Paris défend sa taxe Gafa face à Donald Trump
Le projet de taxe française sur les géants du numérique ne déroge pas aux accords internationaux et il ne serait pas justifié d’y répliquer par des représailles commerciales, a indiqué jeudi la France, en réponse aux attaques du président américain Donald Trump. «La France est un Etat souverain, elle décide souverainement de ses dispositions fiscales, et elle continuera de décider souverainement de ses décisions fiscales», a indiqué le ministre de l’Economie et des Finances Bruno Le Maire jeudi matin au Sénat, qui a voté définitivement sur la mise en place de cette taxe.
«Je veux redire à nos partenaires américains que ce doit être une incitation pour eux a accélérer encore les travaux sur une solution internationale de taxation du numérique à l'échelle de l’OCDE», a ajouté le locataire de Bercy.

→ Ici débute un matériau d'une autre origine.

(* ===== verification/AvlInv.v ===== *)
(** * The AVL trees of linked nodes are search trees

    Trees of addresses, what it means for the heap to hold one, and the
    proofs that every operation of [Avl] does to the heap what it should:
    search finds, insertion and removal change the ordered sequence of nodes
    by one and keep the tree balanced, walking steps to the neighbour. *)

From S2P Require Import Prelude Avl.

Open Scope pfs_scope.

(** ** The packed word *)
Definition aligned (p : Z) : Prop := Z.land p 7 = 0.
Definition pk (p c b : Z) : Z := Z.lor p (Z.lor (Z.shiftl c 2) (b + 1)).
Definition bit (c : Z) : Prop := c = 0 \/ c = 1.
Definition bal3 (b : Z) : Prop := b = -1 \/ b = 0 \/ b = 1.

Lemma aligned_low p i : aligned p -> 0 <= i < 3 -> Z.testbit p i = false.
Proof.
  intros Hp Hi. pose proof (f_equal (fun x => Z.testbit x i) Hp) as E. cbv beta in E.
  rewrite Z.land_spec, Z.bits_0 in E. change 7 with (Z.ones 3) in E.
  rewrite Z.ones_spec_low, andb_true_r in E by lia. done.
Qed.

Lemma low_high r i : 0 <= r < 8 -> 3 <= i -> Z.testbit r i = false.
Proof.
  intros Hr Hi. replace r with (r mod 2 ^ 3) by (apply Z.mod_small; simpl; lia).
  apply Z.mod_pow2_bits_high. lia.
Qed.
(** ** Removal *)
Lemma kleft_app k1 k2 : kleft (k1 ++ k2) = kleft k2 ++ kleft k1.
Proof. induction k1 as [|[c a b s] k1 IH]; simpl; [by rewrite app_nil_r|]. by rewrite IH, app_assoc. Qed.
Lemma kright_app k1 k2 : kright (k1 ++ k2) = kright k1 ++ kright k2.
Proof. induction k1 as [|[c a b s] k1 IH]; simpl; [done|]. by rewrite IH, app_assoc. Qed.
Lemma kaddrs_app k1 k2 : kaddrs (k1 ++ k2) = kaddrs k1 ++ kaddrs k2.
Proof. induction k1 as [|[c a b s] k1 IH]; simpl; [done|]. by rewrite IH, app_assoc. Qed.
Lemma kavl_rename n k1 d x y b v k : kavl n (k1 ++ Fr d x b v :: k) -> kavl n (k1 ++ Fr d y b v :: k).
Proof. revert n. induction k1 as [|[c a b' s] k1 IH]; intros n; simpl; [tauto|]. intros (? & ? & ? & ?). auto. Qed.

(** All to one side: nothing beyond the hole there. *)
Lemma all_right k : all_idx 1 k -> kright k = [].
Proof. induction k as [|[c a b s] k IH]; [done|]. intros [-> Hk]%Forall_cons. simpl. auto. Qed.
Lemma all_left k : all_idx 0 k -> kleft k = [].
Proof. induction k as [|[c a b s] k IH]; [done|]. intros [-> Hk]%Forall_cons. simpl. rewrite app_nil_r. auto. Qed.
Lemma all_idx_kok c k : bit c -> all_idx c k -> kok k.
Proof. intros Hc Hk. eapply Forall_impl; [exact Hk|]. intros [c' ? ? ?]. by intros ->. Qed.

(** The removal proper, at a node with at most one child. *)
Lemma remove_at fuel tr h d t' a b k : bit d -> trep h (kparent k) (kidx k) (mk d t' a b E) -> krep h a k ->
  NoDup (a :: addrs t' ++ kaddrs k) -> avl (mk d t' a b E) -> kavl (1 + height t') k ->
  avl_root tr = root_of (plug (mk d t' a b E) k) -> (length k <= fuel)%nat ->
  settles (let* r := pfs_detach_noninterior tr h a in
           let '(tr, h) := r in avl_remove_up fuel tr h (kparent k) (kidx k)) tr h (addrs (plug t' k)).
Proof.
  intros Hd Ht Hk Hnd Ha Hka Hr Hf.
  destruct (detach_ok tr h d t' a b k) as (tr' & h' & -> & Hcl & Hn & Hkeep); try done. lazy beta iota.
  eapply settles_trans; [exact Hn| |by apply remove_up_ok]. eapply keep_mono; [|exact Hkeep]. intros z. by rewrite plug_perm.
Qed.
Lemma held : exists t, tree_ok h tr t /\ addrs t = (fun d => pfs_avl_data2node d off) <$> l /\ height t <= Z.of_nat fuel.
Proof.
  destruct Hh as (_ & _ & t & Ht & Hl). exists t. split_and!; try done. apply height_fuel; [by destruct Ht|].
  rewrite Hl. by rewrite length_fmap.
Qed.

(** The search on the sequence. *)
Lemma find_at hh v : (forall y, y ∈ (fun d => pfs_avl_data2node d off) <$> l -> hh !! y = h !! y) ->
  exists t, tree_ok hh tr t /\ addrs t = (fun d => pfs_avl_data2node d off) <$> l /\ height t <= Z.of_nat fuel /\
  ((exists d, d ∈ l /\ key d = key v /\ pfs_avl_find off (pfs_inode_compare key) fuel tr hh v = Some (d, 0)) \/
   (exists k, t = plug E k /\ kok k /\
      pfs_avl_find off (pfs_inode_compare key) fuel tr hh v = Some (0, pfs_avl_mkindex (kparent k) (kidx k)) /\
      (forall y, y ∈ kleft k -> akey off key y < key v) /\ (forall y, y ∈ kright k -> key v < akey off key y))).
Proof.
  intros He. destruct held as (t & [Hrep Hnd Ha Hr Hn] & Hl & Ht). destruct Hh as (_ & Hs & _).
  assert (Hrep' : trep hh 0 0 t) by (eapply trep_ext; [|exact Hrep]; rewrite Hl; done).
  exists t. split; [done|]. split_and!; try done.
  destruct (find_loop_ok off key hh v fuel t []) as [(a & Hin & Hk & Hfd)|(k & Ht' & Hfd & Hko & H1 & H2)]; try done.
  - constructor.
  - simpl. rewrite Hl. by apply ordered_map.
  - intros y Hy. by apply elem_of_nil in Hy.
  - intros y Hy. by apply elem_of_nil in Hy.
  - left. rewrite Hl in Hin. apply list_elem_of_fmap in Hin as (d & -> & Hd). exists d.
    unfold akey in Hk. rewrite data_node in Hk, Hfd. split_and!; try done. unfold pfs_avl_find. by rewrite Hr.
  - right. exists k. split_and!; try done. unfold pfs_avl_find. by rewrite Hr.
Qed.
Lemma align_ok mnt bda len e : geo_ok mnt -> 0 <= bda -> 0 < len -> bda + len <= e -> e mod PFS_FRAG_SIZE = 0 ->
  e <= mnt_disksize mnt ->
  exists albda allen iolen, pfs_blkio_align mnt bda len = Some (albda, allen, iolen) /\
    0 < iolen <= len /\ sector_ok allen albda = true /\ albda <= bda /\ bda + iolen <= albda + allen /\
    (allen = iolen -> albda = bda).
Proof.
  intros (Hs & Hf & _ & _) Hb Hl He Hem Hed. unfold pfs_blkio_align. rewrite Hs, Hf, land_sect, land_frag.
  pose proof (frag_sectors e Hem) as Hes.
  pose proof (Z.mod_pos_bound bda PBD_SECTOR_SIZE eq_refl). pose proof (Z.mod_pos_bound bda PFS_FRAG_SIZE eq_refl).
  assert (HP : PBD_SECTOR_SIZE = 4096) by done. assert (HF : PFS_FRAG_SIZE = 16384) by done.
  assert (Hal : (bda - bda mod PBD_SECTOR_SIZE) mod PBD_SECTOR_SIZE = 0).
  { rewrite Zminus_mod_idemp_r. by rewrite Z.sub_diag. }
  destruct (Z.eqb_spec (bda mod PBD_SECTOR_SIZE) 0) as [E0|E0]; simpl negb; lazy iota zeta beta.
  - set (op := Z.min (PFS_FRAG_SIZE - bda mod PFS_FRAG_SIZE) len).
    assert (Hop : 0 < op <= len /\ op <= PFS_FRAG_SIZE) by lia.
    destruct (roundup_spec op PBD_SECTOR_SIZE eq_refl (proj1 (proj1 Hop))) as (R1 & R2 & R3 & R4).
    assert (R5 : roundup op PBD_SECTOR_SIZE <= PFS_FRAG_SIZE) by (apply R4; [done|lia]).
    assert (R6 : bda + roundup op PBD_SECTOR_SIZE <= e).
    { assert (roundup op PBD_SECTOR_SIZE <= e - bda); [|lia]. apply R4; [|lia].
      rewrite Zminus_mod, Hes, E0. done. }
    rewrite !(proj2 (Z.leb_le _ _)), (proj2 (Z.ltb_lt _ _)) by lia.
    eexists _, _, _. split; [reflexivity|]. split_and!; try lia.
    unfold sector_ok. rewrite E0, R2. apply Z.gtb_lt in R3. by rewrite R3.
  - set (op := Z.min (PBD_SECTOR_SIZE - bda mod PBD_SECTOR_SIZE) len).
    assert (Hop : 0 < op <= len /\ op < PBD_SECTOR_SIZE) by lia.
    assert (R6 : bda - bda mod PBD_SECTOR_SIZE + PBD_SECTOR_SIZE <= e).
    { apply Z.mod_divide in Hes as [k Hk]; [|done]. pose proof (Z.div_mod bda PBD_SECTOR_SIZE). nia. }
    rewrite !(proj2 (Z.leb_le _ _)), (proj2 (Z.ltb_lt _ _)) by lia.
    eexists _, _, _. split; [reflexivity|]. split_and!; try lia. unfold sector_ok. by rewrite Hal.
Qed.
Lemma realloc_ok bt m n : tables_ok bt m -> 0 <= n <= 2 ^ 31 ->
  (forall i t, in_blk_tables bt !! i = Some t -> n <= Z.of_nat i -> t = null_table) ->
  tables_ok (pfs_inode_realloc_blk_table (set_nsoft n bt) n) m.
Proof.
  intros [Hh Hs _ Ht Ha Hm Hd] [Hn Hn2] Hnull. unfold pfs_inode_realloc_blk_table. simpl.
  set (e := if n >? 1 then roundup n INODE_BLK_TABLE_INC else n).
  assert (He : n <= e).
  { unfold e. destruct (Z.gtb_spec n 1); [|lia]. by apply roundup_spec; [|lia]. }
  destruct (Z.eqb_spec (in_blk_table_nhard bt) e) as [E|E].
  { split; simpl; try done. lia. }
  assert (Hold : forall i t, (take (Z.to_nat e) (in_blk_tables bt) ++
      replicate (Z.to_nat (e - in_blk_table_nhard bt)) null_table) !! i = Some t ->
      in_blk_tables bt !! i = Some t \/ t = null_table).
  { intros i t [Hi|[_ Hi]]%lookup_app_Some; [left; by apply lookup_take_Some in Hi as [? _]|].
    right. by apply lookup_replicate in Hi as [? _]. }
  split; simpl; try done.
  - rewrite length_app, length_take, length_replicate. lia.
  - apply Forall_lookup. intros i t [Hi| ->]%Hold; [by eapply Forall_lookup_1|done].
  - intros i t [Hi| ->]%Hold Hle; [by eapply Hnull|done].
  - intros blkid Hb. rewrite (Hm blkid Hb). unfold blk_lookup.
    set (i := Z.to_nat (blkid / 16)). set (l' := _ ++ _) in *. specialize (Hold i).
    destruct (l' !! i) as [t|] eqn:El.
    + destruct (in_blk_tables bt !! i) as [t'|] eqn:Et.
      * destruct (decide (n <= Z.of_nat i)) as [Hle|Hle].
        -- rewrite (Hnull i t' Et Hle). destruct (Hold t eq_refl) as [[= ->]| ->]; [|done]. by rewrite (Hnull i t Et Hle).
        -- assert (l' !! i = Some t') as E2.
           { unfold l'. apply lookup_app_Some. left. apply lookup_take_Some. split; [done|lia]. }
           by rewrite El in E2; injection E2 as ->.
      * by destruct (Hold t eq_refl) as [[=]| ->].
    + destruct (in_blk_tables bt !! i) as [t'|] eqn:Et; [|done].
      rewrite (Hnull i t' Et); [done|]. apply lookup_ge_None in El. unfold l' in El.
      rewrite length_app, length_take, length_replicate in El. lia.
Qed.

(** Replacing one table changes the blocks of that table. *)
Lemma set_table_ok bt m idx t m' : tables_ok bt m -> 0 <= idx < in_blk_table_nsoft bt -> table_ok t ->
  (forall blkid, 0 <= blkid -> m' !! blkid =
     if decide (blkid / 16 = idx)
     then v ← dblk_vect t; b ← v !! Z.to_nat (blkid mod 16); if pfs_dblk_empty b then None else Some b
     else m !! blkid) ->
  (forall blkid b, m' !! blkid = Some b -> 0 <= blkid /\ 0 < db_blkno b) ->
  tables_ok (set_table idx t bt) m'.
Proof.
  intros [Hh Hs Hbd Ht Ha Hm Hd] Hi Htok Hm' Hd'. split; simpl; try done.
  - by rewrite length_insert.
  - by apply Forall_insert.
  - intros i t' [(? & ? & ?)|[? ?]]%list_lookup_insert_Some ?; [lia|by eapply Ha].
  - intros blkid Hb. rewrite (Hm' blkid Hb). unfold blk_lookup. case_decide as E.
    + rewrite E, list_lookup_insert_eq by lia. done.
    + rewrite list_lookup_insert_ne by (pose proof (Z.div_pos blkid 16); lia). by apply Hm.
Qed.
Lemma view_remove_last p l s : nc_inv s -> nc_lru s = l ++ [p] -> view (remove_entry p s) = take (length l) (view s).
Proof.
  intros Hs Hl. pose proof (ni_lru_nodup _ Hs) as Hnd. rewrite Hl in Hnd. apply NoDup_app in Hnd as (_ & Hd & _).
  assert (Hp : p ∉ l) by (intros Hp; apply (Hd p Hp); left).
  assert (Hin : forall q, q ∈ l ++ [p] -> is_Some (nc_heap s !! q)) by (rewrite <- Hl; intros; by apply (ni_lru _ Hs)).
  unfold view. simpl. rewrite Hl, List.filter_app, keep_notin by done. simpl. rewrite Z.eqb_refl. simpl. rewrite app_nil_r.
  rewrite omap_app, take_app_le by (rewrite omap_all; [done|intros; apply Hin; apply elem_of_app; by left]).
  rewrite take_ge by (rewrite omap_all; [done|intros; apply Hin; apply elem_of_app; by left]).
  clear Hin Hd Hl. induction l as [|q l IH]; [done|]. apply not_elem_of_cons in Hp as [Hq Hp]. cbn.
  rewrite lookup_delete_ne by done. destruct (nc_heap s !! q); [f_equal|]; by apply IH.
Qed.

Lemma evict_loop_ok opts n s : nc_ok s -> (length (nc_lru s) <= n)%nat -> 0 <= get_nc_max opts ->
  nc_ok (evict_loop opts n s) /\ view (evict_loop opts n s) = take (Z.to_nat (get_nc_max opts)) (view s).
Proof.
  revert s. induction n as [|n IH]; intros s Hs Hn Hm; pose proof (view_length s (proj1 Hs)) as Hlen;
    pose proof (ni_num _ (proj1 Hs)) as Hnum; simpl; rewrite Z.gtb_ltb; destruct (_ <? _) eqn:Hg; bool_prop;
    try (split; [done|]; by rewrite take_ge by lia).
  destruct (nc_lru s) as [|p l _] eqn:Hl using rev_ind; [simpl in *; lia|]. rewrite last_snoc.
  assert (Hp : p ∈ nc_lru s) by (rewrite Hl; apply elem_of_app; right; left).
  rewrite length_app in *. simpl in *.
  destruct (IH (remove_entry p s)) as [IH1 IH2]; [by apply nc_remove_ok| |done|].
  { pose proof (length_keep p _ (ni_lru_nodup _ (proj1 Hs)) Hp). simpl. rewrite Hl, length_app in *. simpl in *. lia. }
  split; [done|]. rewrite IH2, (view_remove_last p l) by (done || apply Hs). rewrite take_take. f_equal. lia.
Qed.
Lemma evict_ok opts s : nc_ok s -> 0 <= get_nc_max opts ->
  nc_ok (evict_entries opts s) /\ view (evict_entries opts s) = take (Z.to_nat (get_nc_max opts)) (view s).
Proof. intros. by apply evict_loop_ok. Qed.
Fixpoint lease_check_scan (mnt : mount) (dead : lease_dead_set) (now : Z) (slots : list Z)
    (hr : pfs_host_record) (freshest : Z * Z) : prog (Z + Z * Z) :=
  match slots with
  | [] => Ret (inr freshest)
  | i :: slots =>
      if i =? mnt_host_id mnt then lease_check_scan mnt dead now slots hr freshest
      else
        do (rv, hr) <- pfs_host_record_read mnt i hr;
        match lease_check_slot dead now i freshest rv hr with
        | inl rv => Ret (inl rv)
        | inr freshest => lease_check_scan mnt dead now slots hr freshest
        end
  end.

(** The result code and [*blocker_ret]. *)
Definition pfs_rw_lease_check (mnt : mount) (dead : lease_dead_set) : prog (Z * Z) :=
  RealTime (fun now =>
    do r <- lease_check_scan mnt dead now (host_slots mnt) zero_record (0, 0);
    match r with
    | inl rv => Ret (rv, 0)
    | inr (freshest_id, _) =>
        if negb (freshest_id =? 0) then Ret (- EBUSY, freshest_id) else Ret (0, 0)
    end).

(** *** Step 2b: wait for the blocker to expire, renew or release *)
Definition lease_recheck (mnt : mount) (dead : lease_dead_set) : prog Z :=
  do (rv, _) <- pfs_rw_lease_check mnt dead; Ret rv.

Fixpoint lease_wait_loop (n : nat) (mnt : mount) (blocker_id initial_ts : Z)
    (dead : lease_dead_set) (hr : pfs_host_record) : prog Z :=
  match n with
  | O => Hang
  | S n =>
      SleepSec (RealTime (fun now =>
        do (rv, hr) <- pfs_host_record_read mnt blocker_id hr;
        if rv =? 0 then lease_recheck mnt dead
        else if rv <? 0 then lease_recheck mnt dead
        else if negb (hr_timestamp (hr_body hr) =? initial_ts) then Ret (- EBUSY)
        else if negb (host_record_live initial_ts now) then lease_recheck mnt dead
        else lease_wait_loop n mnt blocker_id initial_ts dead hr))
  end.

Definition pfs_rw_lease_wait_and_check (mnt : mount) (blocker_id : Z) (dead : lease_dead_set)
  : prog Z :=
  do (rv, hr) <- pfs_host_record_read mnt blocker_id zero_record;
  if negb (rv =? PFS_OK) || (Z.land (hr_flags (hr_body hr)) PFS_HOST_FL_RW =? 0)
  then lease_recheck mnt dead
  else lease_wait_loop fuel mnt blocker_id (hr_timestamp (hr_body hr)) dead hr.

(** *** Steps 3 and 5: write our record *)
Definition lease_timestamp (now : Z) : Z := tv_sec now.

(** The record the three writers build: prepare, acquire, renew. *)
Definition lease_record (mnt : mount) (flags now mbal bal : Z) : pfs_host_record :=
  let b := {| hr_magic := PFS_HOST_MAGIC; hr_flags := flags; hr_host_id := mnt_host_id mnt;
              hr_generation := wrap32 (mnt_host_generation mnt);
              hr_timestamp := lease_timestamp now; hr_mbal := mbal; hr_bal := bal;
              hr_unused := unused_zero |} in
  {| hr_body := b; hr_checksum := host_record_checksum b |}.

(** Write it and remember when the write was issued if it succeeded. *)
Definition lease_write (mnt : mount) (issue : Z) (hr : pfs_host_record) : prog (mount * Z) :=
  do rv <- pfs_host_record_write mnt hr;
  Ret ((if rv =? 0 then set_lease_write_time issue mnt else mnt), rv).

Definition pfs_rw_lease_prepare (mnt : mount) : prog (mount * Z) :=
  let ballot := pfs_ballot_generate mnt in
  let mnt := set_current_ballot ballot mnt in
  LeaseClock (fun issue => RealTime (fun now =>
    lease_write mnt issue (lease_record mnt PFS_HOST_FL_PREPARE now ballot 0))).

Definition pfs_rw_lease_acquire (mnt : mount) : prog (mount * Z) :=
  LeaseClock (fun issue => RealTime (fun now =>
    lease_write mnt issue (lease_record mnt PFS_HOST_FL_RW now
      (mnt_current_ballot mnt) (mnt_current_ballot mnt)))).

Definition pfs_rw_lease_renew (mnt : mount) : prog (mount * Z) :=
  LeaseClock (fun issue => RealTime (fun now =>
    lease_write mnt issue (lease_record mnt PFS_HOST_FL_RW now
      (mnt_current_ballot mnt) (mnt_current_ballot mnt)))).

(** *** Step 4: verify the prepare *)
Definition verify_prepare_slot (mnt : mount) (dead : lease_dead_set) (now i rv : Z)
    (hr : pfs_host_record) : option Z :=
  let b := hr_body hr in
  if rv =? 0 then None
  else if negb (rv =? PFS_OK) then
    (if host_record_corrupt rv && lease_sector_dead dead i hr then None else Some (- EBUSY))
  else if negb (host_record_live (hr_timestamp b) now) then None
  else if negb (Z.land (hr_flags b) PFS_HOST_FL_RW =? 0) then Some (- EBUSY)
  else if hr_mbal b >? mnt_current_ballot mnt then Some (- EBUSY)
  else if hr_mbal b =? mnt_current_ballot mnt then Some (- EBUSY)
  else None.

(** *** Step 6: conflict check *)
Definition check_conflict_slot (mnt : mount) (dead : lease_dead_set) (now i rv : Z)
    (hr : pfs_host_record) : option Z :=
  let b := hr_body hr in
  if rv =? 0 then None
  else if negb (rv =? PFS_OK) then
    (if host_record_corrupt rv && lease_sector_dead dead i hr then None else Some (- EBUSY))
  else if Z.land (hr_flags b) (Z.lor PFS_HOST_FL_RW PFS_HOST_FL_PREPARE) =? 0 then None
  else if negb (host_record_live (hr_timestamp b) now) then None
  else
    let other_ballot := if negb (Z.land (hr_flags b) PFS_HOST_FL_RW =? 0)
                        then hr_bal b else hr_mbal b in
    if other_ballot >? mnt_current_ballot mnt then Some (- EBUSY) else None.

(** The loop both scans share: stop at the first slot that returns. *)
Fixpoint slot_scan (judge : Z -> Z -> pfs_host_record -> option Z) (mnt : mount)
    (slots : list Z) (hr : pfs_host_record) : prog Z :=
  match slots with
  | [] => Ret 0
  | i :: slots =>
      if i =? mnt_host_id mnt then slot_scan judge mnt slots hr
      else
        do (rv, hr) <- pfs_host_record_read mnt i hr;
        match judge i rv hr with
        | Some rv => Ret rv
        | None => slot_scan judge mnt slots hr
        end
  end.

Definition pfs_rw_lease_verify_prepare (mnt : mount) (dead : lease_dead_set) : prog Z :=
  RealTime (fun now =>
    slot_scan (verify_prepare_slot mnt dead now) mnt (host_slots mnt) zero_record).

Definition pfs_rw_lease_check_conflict (mnt : mount) (dead : lease_dead_set) : prog Z :=
  RealTime (fun now =>
    slot_scan (check_conflict_slot mnt dead now) mnt (host_slots mnt) zero_record).

(** *** Step 7: the watchdog *)
Definition paxos_kill_timer_arm (mnt : mount) : prog Z :=
  Sys (SysTimerSet (Some (mnt_lease_write_time mnt + paxos_lease_duration * NSEC)))
    (fun rv => Ret (if rv <? 0 then rv else 0)).

Definition paxos_watchdog_open (mnt : mount) : prog (mount * Z) :=
  Sys SysSigaction (fun rv =>
  if rv <? 0 then Ret (mnt, rv)
  else Sys SysTimerCreate (fun rv =>
  if rv <? 0 then Ret (mnt, rv)
  else
    do err <- paxos_kill_timer_arm mnt;
    if err <? 0 then Sys SysTimerDelete (fun _ => Ret (mnt, err))
    else
      let mnt := set_kill_timer_armed true mnt in
      if negb paxos_watchdog_enable then Ret (mnt, 0)
      else Sys SysWdogOpen (fun fd => Ret (set_wdog_fd fd mnt, 0)))).

Definition paxos_watchdog_pet (mnt : mount) : prog unit :=
  let pet_dev := if mnt_wdog_fd mnt >=? 0 then Sys SysWdogWrite (fun _ => Ret tt) else Ret tt in
  if mnt_kill_timer_armed mnt then do _ <- paxos_kill_timer_arm mnt; pet_dev else pet_dev.

Definition paxos_watchdog_close (mnt : mount) : prog mount :=
  do mnt <- (if mnt_kill_timer_armed mnt
             then Sys (SysTimerSet None) (fun _ => Sys SysTimerDelete (fun _ =>
                  Ret (set_kill_timer_armed false mnt)))
             else Ret mnt);
  if mnt_wdog_fd mnt >=? 0
  then Sys SysWdogWrite (fun _ => Sys SysWdogClose (fun _ => Ret (set_wdog_fd (-1) mnt)))
  else Ret mnt.

(** *** [pfs_leader_load] *)

(** From the prepare to the watchdog. *)
Definition lease_give_up (mnt : mount) (rv : Z) : prog (mount * Z) :=
  do _ <- pfs_host_record_clear mnt (mnt_host_id mnt); Ret (mnt, rv).

Definition lease_acquire_phases (mnt : mount) (dead : lease_dead_set) : prog (mount * Z) :=
  do (mnt, rv) <- pfs_rw_lease_prepare mnt;
  if rv <? 0 then lease_give_up mnt rv else
  let prepare_issue := mnt_lease_write_time mnt in
  do rv <- pfs_rw_lease_verify_prepare mnt dead;
  if rv <? 0 then lease_give_up mnt rv else
  do (mnt, rv) <- pfs_rw_lease_acquire mnt;
  if rv <? 0 then Ret (mnt, rv) else
  do late <- lease_write_expired prepare_issue;
  if late : bool then lease_give_up mnt (- EBUSY) else
  do rv <- pfs_rw_lease_check_conflict mnt dead;
  if rv =? - EBUSY then lease_give_up mnt (- EBUSY) else
  do late <- lease_write_expired (mnt_lease_write_time mnt);
  if late : bool then lease_give_up mnt (- EBUSY) else
  do (mnt, rv) <- paxos_watchdog_open mnt;
  if rv <? 0 then lease_give_up mnt (if rv =? - EAGAIN then - ENOMEM else rv) else
  Ret (set_rw_lease_held true mnt, PFS_OK).

(** The generation: one past our last record's, or 1. *)
Definition lease_read_generation (mnt : mount) : prog mount :=
  do (rv, old_hr) <- pfs_host_record_read mnt (mnt_host_id mnt) zero_record;
  Ret (set_host_generation
         (if rv =? PFS_OK then hr_generation (hr_body old_hr) + 1 else 1) mnt).

(** The checks before the prepare. *)
Definition lease_pre_checks (mnt : mount) : prog (Z * lease_dead_set) :=
  do (rv, dead) <- pfs_rw_lease_wait_bad_sectors mnt;
  do (rv, blocker_id) <- (if rv =? 0 then pfs_rw_lease_check mnt dead else Ret (rv, 0));
  do rv <- (if (rv =? - EBUSY) && negb (blocker_id =? 0)
            then pfs_rw_lease_wait_and_check mnt blocker_id dead else Ret rv);
  Ret (rv, dead).

Definition lease_load_rw (mnt : mount) : prog (mount * Z) :=
  do (rv, dead) <- lease_pre_checks mnt;
  if rv <? 0 then Ret (mnt, rv) else
  do mnt <- lease_read_generation mnt;
  lease_acquire_phases mnt dead.

Definition pfs_leader_load (mnt : mount) : prog (mount * Z) :=
  Sys SysPaxosOpen (fun fd =>
  if fd <? 0 then Ret (mnt, fd) else
  let mnt := set_paxos_file true mnt in
  ReadLeader (fun r =>
  let error := leader_read_one mnt r in
  if error <? 0 then Ret (mnt, error) else
  let lr := snd r in
  let mnt := set_num_hosts (wrap32 (lr_num_hosts (lr_body lr))) mnt in
  if mnt_host_id mnt >? mnt_num_hosts mnt then Ret (mnt, - EINVAL) else
  let mnt := if (mnt_istool mnt || mnt_ispfsd mnt) && (mnt_host_id mnt =? 0)
             then set_host_id (mnt_num_hosts mnt) mnt else mnt in
  if negb (mnt_host_id mnt >? 0) then Abort else
  let rest (mnt : mount) : prog (mount * Z) :=
    if mnt_writable mnt then
      do (mnt, rv) <- lease_load_rw mnt;
      if rv <? 0 then Ret (mnt, rv) else Ret (set_log_leader (Some lr) mnt, PFS_OK)
    else Ret (set_log_leader (Some lr) (set_host_generation 0 mnt), PFS_OK) in
  if negb (mnt_ispfsd mnt) && mnt_writable mnt then
    Sys (SysHostidLock (mnt_host_id mnt)) (fun fd =>
      if fd <? 0 then Ret (mnt, fd) else rest (set_hostid_fd fd mnt))
  else rest mnt)).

Cette mise au point fait suite à l’initiative du président américain Donald Trump, qui a ordonné mercredi soir à son administration d’ouvrir une enquête sur le projet de taxe française, un processus qui pourrait déboucher sur l’imposition par les Etats-Unis de droits de douane sur les produits français ou autres mesures de rétorsion commerciales. Selon Bruno Le Maire, «c‘est la première fois dans l’histoire des relations entre les Etats-Unis et la France» que l’administration américaine décide d’ouvrir une enquête sous l’article de la loi du commerce dit Section 301.
Ciblant notamment les géants Google, Apple, Facebook ou encore Amazon, cette taxe de 3% sur les revenus s’appliquera rétroactivement au 1er janvier 2019 aux sociétés réalisant un chiffre d’affaires sur leurs activités numériques de 750 millions d’euros au niveau mondial et de plus de 25 millions d’euros sur le sol français.